Mr Afshar also disclosed to this author on the same date that the governments of Saudi Arabia and Egypt were aware of the negotiations. He said:

"I met and discussed our intention of repossessing the three islands once with King Faisal, and three times with Prince Fahad (later King Fahad) in London. I had also discussed the matter with Mahmud Riyadh, Egyptian Foreign Minister, during a meeting at the United Nations. Several times I discussed the matter with Sheikh Zaied of Abu Dhabi who was to become the President of the Emerging UAE. My last talks on the subject with him took place at the Iranian Embassy in London in the summer of 1971. Sheikh Zaied's suggestions included prosecution of this Iranian intention after the formation of the UAE was officially announced. I explained that Iran wanted cooperation with the emerging UAE and other neighbours in the Persian Gulf in the wake of British withdrawal from the region. This issue constituted long standing disputes between Iran and the British and had to be settled with them before they left the region. Should we allow this matter to remain unsettled after the departure of the British, the UAE inheritance of the dispute will prevent regional cooperation. He had nothing to say to this argument. Moreover, six hours before landing troops on the three islands, on the instruction of the Shah, I informed King Faisal, through Saudi Ambassador in Tehran, of our imminent move to repossess the three islands."

Mr Afshar also disclosed that he met Sheikh Saqar of Ras al-Kheimah and his heir apparent separately in London discussing the issue of the two islands of Tunb. No agreement was reached on the subject he said, but some months after Iran's move into the islands, the Saudis intervened asking him to meet the Sheikh and to see to his financial needs. He stated:

I met Sheikh Saqar in the Iranian Embassy in London and told him that we were prepared to extend financial assistance to Ras al-Kheimah provided that he officially renounced his opposition to the reassertion of Iranian sovereignty on the two Tunbs. He said he saw no sense in not doing so, but such an official declaration would put his life in jeopardy with the fanatics.

Equally important is the fact that some twenty four hours before the Iranian military action took place, Sharjah announced an official Memorandum of Understanding with Iran under the auspices of Foreign and Commonwealth Office of Great Britain and Northern Ireland, according to which Iranian forces were to take possession of the strategic areas of Abu Musa.

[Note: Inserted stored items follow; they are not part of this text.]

Lemma until_failure_spec E q pre post args : Forall (fun c => c <> 0 /\ c <> 37) (pre ++ post) -> Forall (fun a => ~ 0 ∈ a) args -> forall s,
  wpt (fun _ s' => carried_out q pre post args s s') E (until_failure q (pre ++ [37; 115] ++ post) args) s.
Proof.
  intros Hf. induction 1 as [|a args H0 _ IH]; intros s; cbn [until_failure].
  - apply wpt_ret. split; [done|]. split; [done|]. left. now rewrite app_nil_r.
  - apply wpt_bind, wpt_ask. intros r t [-> | ->]; simpl.
    + eapply wpt_mono; [apply IH| |intros z s' H; exact H]. intros [] s' (Hfd & Hr & Hs). split; [done|]. split; [done|]. destruct Hs as [[Ha Hw]|(l & b & l' & -> & Ha & Hw)]; simpl in Ha.
      * left. split; [|done]. now rewrite Ha, <- app_assoc.
      * right. exists (a :: l), b, l'. split; [done|]. split; [|done]. now rewrite Ha, <- app_assoc.
    + apply wpt_complain; [done|done|]. split; [done|]. split; [done|]. right. exists [], a, args. done.
Qed.

(** [mkdir] and [rm] make their requests in order up to the first that
    fails, report that one, and end with status 0 in both cases. *)
Theorem mkdir_correct name args s : args <> [] -> Forall (fun a => ~ 0 ∈ a) args ->
  wpt (fun _ _ => False) (fun z s' => z = 0 /\ carried_out Mkdir (str "mkdir: ") (str " failed to create" ++ [10]) args s s') (mkdir_main (name :: args)) s.
Proof.
  intros Hne H0. unfold mkdir_main. destruct args as [|a args]; [done|]. simpl length. change (S (S _) <? 2)%nat with false. cbv iota. simpl drop. apply wpt_bind.
  eapply wpt_mono; [apply (until_failure_spec _ Mkdir (str "mkdir: ") (str " failed to create" ++ [10])); [apply (bool_decide_unpack _); vm_compute; exact I|exact H0]| |intros z s' H; exact H].
  intros [] s' H. now apply wpt_exit.
Qed.
Theorem rm_correct name args s : args <> [] -> Forall (fun a => ~ 0 ∈ a) args ->
  wpt (fun _ _ => False) (fun z s' => z = 0 /\ carried_out Unlink (str "rm: ") (str " failed to delete" ++ [10]) args s s') (rm_main (name :: args)) s.
Proof.
  intros Hne H0. unfold rm_main. destruct args as [|a args]; [done|]. simpl length. change (S (S _) <? 2)%nat with false. cbv iota. simpl drop. apply wpt_bind.
  eapply wpt_mono; [apply (until_failure_spec _ Unlink (str "rm: ") (str " failed to delete" ++ [10])); [apply (bool_decide_unpack _); vm_compute; exact I|exact H0]| |intros z s' H; exact H].
  intros [] s' H. now apply wpt_exit.
Qed.

(** [ln] makes its one request. *)
Theorem ln_correct name old new s : ~ 0 ∈ old -> ~ 0 ∈ new ->
  wpt (fun _ _ => False) (fun z s' => z = 0 /\ exists r, asked s' = asked s ++ [(Link old new, r)] /\
    wrote s' = wrote s ++ ((2,.) <$> (if r <? 0 then str "link " ++ old ++ [32] ++ new ++ str ": failed" ++ [10] else []))) (ln_main [name; old; new]) s.
Proof.
  intros Ho Hn. unfold ln_main. apply wpt_bind, wpt_ask. intros r t [-> | ->]; simpl; apply wpt_bind.
  - apply wpt_ret, wpt_exit. split; [done|]. exists 0. simpl. now rewrite app_nil_r.
  - pose (items := (Text <$> str "link ") ++ [Str (Some old); Text 32; Str (Some new)] ++ (Text <$> str ": failed") ++ [Text 10]).
    assert (vprintf (msg "link %s %s: failed") [PStr (Some old); PStr (Some new)] = Some (concat (says <$> items))) as Hv.
    { refine (vprintf_text items _). unfold items. repeat constructor; done. }
    eapply wpt_fprintf; [exact Hv|]. apply wpt_exit. split; [done|]. now exists (-1).
Qed.

(** [kill] asks once per argument, for the number the argument starts with,
    whatever the answers are. *)
Theorem kill_correct name args s : args <> [] ->
  wpt (fun _ _ => False) (fun z s' => z = 0 /\ wrote s' = wrote s /\ exists l, asked s' = asked s ++ l /\ l.*1 = (fun a => Kill (atoi_string 0 a)) <$> args) (kill_main (name :: args)) s.
Proof.
  intros Hne. unfold kill_main. destruct args as [|a args]; [done|]. simpl length. change (S (S _) <? 2)%nat with false. cbv iota. simpl drop. apply wpt_bind.
  eapply wpt_mono; [apply (wpt_each _ (fun l s' => wrote s' = wrote s /\ exists l0 k, a :: args = l0 ++ l /\ asked s' = asked s ++ k /\ k.*1 = (fun a => Kill (atoi_string 0 a)) <$> l0))| |intros z s' H; exact H].
  - split; [done|]. exists [], []. now rewrite app_nil_r.
  - intros x l s' (Hw & l0 & k & El & Ha & Hk). apply wpt_bind, wpt_ask. intros r t _. apply wpt_ret. split; [done|]. exists (l0 ++ [x]), (k ++ [(Kill (atoi_string 0 x), r)]).
    rewrite <- app_assoc, !fmap_app, Hk. split; [done|]. split; [|done]. simpl. now rewrite Ha, <- app_assoc.
  - intros [] s' (Hw & l0 & k & El & Ha & Hk). rewrite app_nil_r in El. subst l0. apply wpt_exit. eauto.
Qed.
(** The string function is the one of the library. *)
Lemma atoi_string_loop l : forall f m s n, (length l < f)%nat -> bytes_at m s (l ++ [0]) -> wp (atoi_loop f s n) (fun r m' => r = atoi_string n l /\ m' = m) m.
Proof.
  induction l as [|c l IH]; intros [|f] m s n Hf Hb; simpl in Hf; try lia; simpl app in Hb; apply bytes_cons in Hb as [H0 Hb]; simpl atoi_loop; wsteps; (eapply wp_ldb; [done|]).
  - now wsteps.
  - cbn [atoi_string]. destruct ((48 <=? c) && (c <=? 57)); [apply IH; [lia|done]|now wsteps].
Qed.
Lemma atoi_string_correct m s l : bytes_at m s (l ++ [0]) -> wp (atoi s) (fun r m' => r = atoi_string 0 l /\ m' = m) m.
Proof.
  intros Hb. apply wp_bounded. apply atoi_string_loop; [|done]. pose proof (bytes_size _ _ _ Hb) as Hl. rewrite length_app in Hl. simpl in Hl. lia.
Qed.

1- The English-language daily Tehran Times, Vol. 11891, dated January 4, 2014.

2- Al-Ahram of Cairo, November 10, 1968.

3- Saudi Arabian government was suspected to have been involved

4- Mojtahed-Zadeh, Pirouz (1999 – 2002), Security and Territoriality in the Persian Gulf, Curzon Routledge, London and New York.

5- For references to these statements confided to this author see; Mojtahed-Zadeh, Pirouz (1995), The Islands of Tunb and Abu Musa, An Iranian Argument in Search of Peace and Co-operation in the Persian Gulf, SOAS occasional paper 15, chapter IV, published by Centre of Near and Middle Eastern Studies, University of London, July 1995.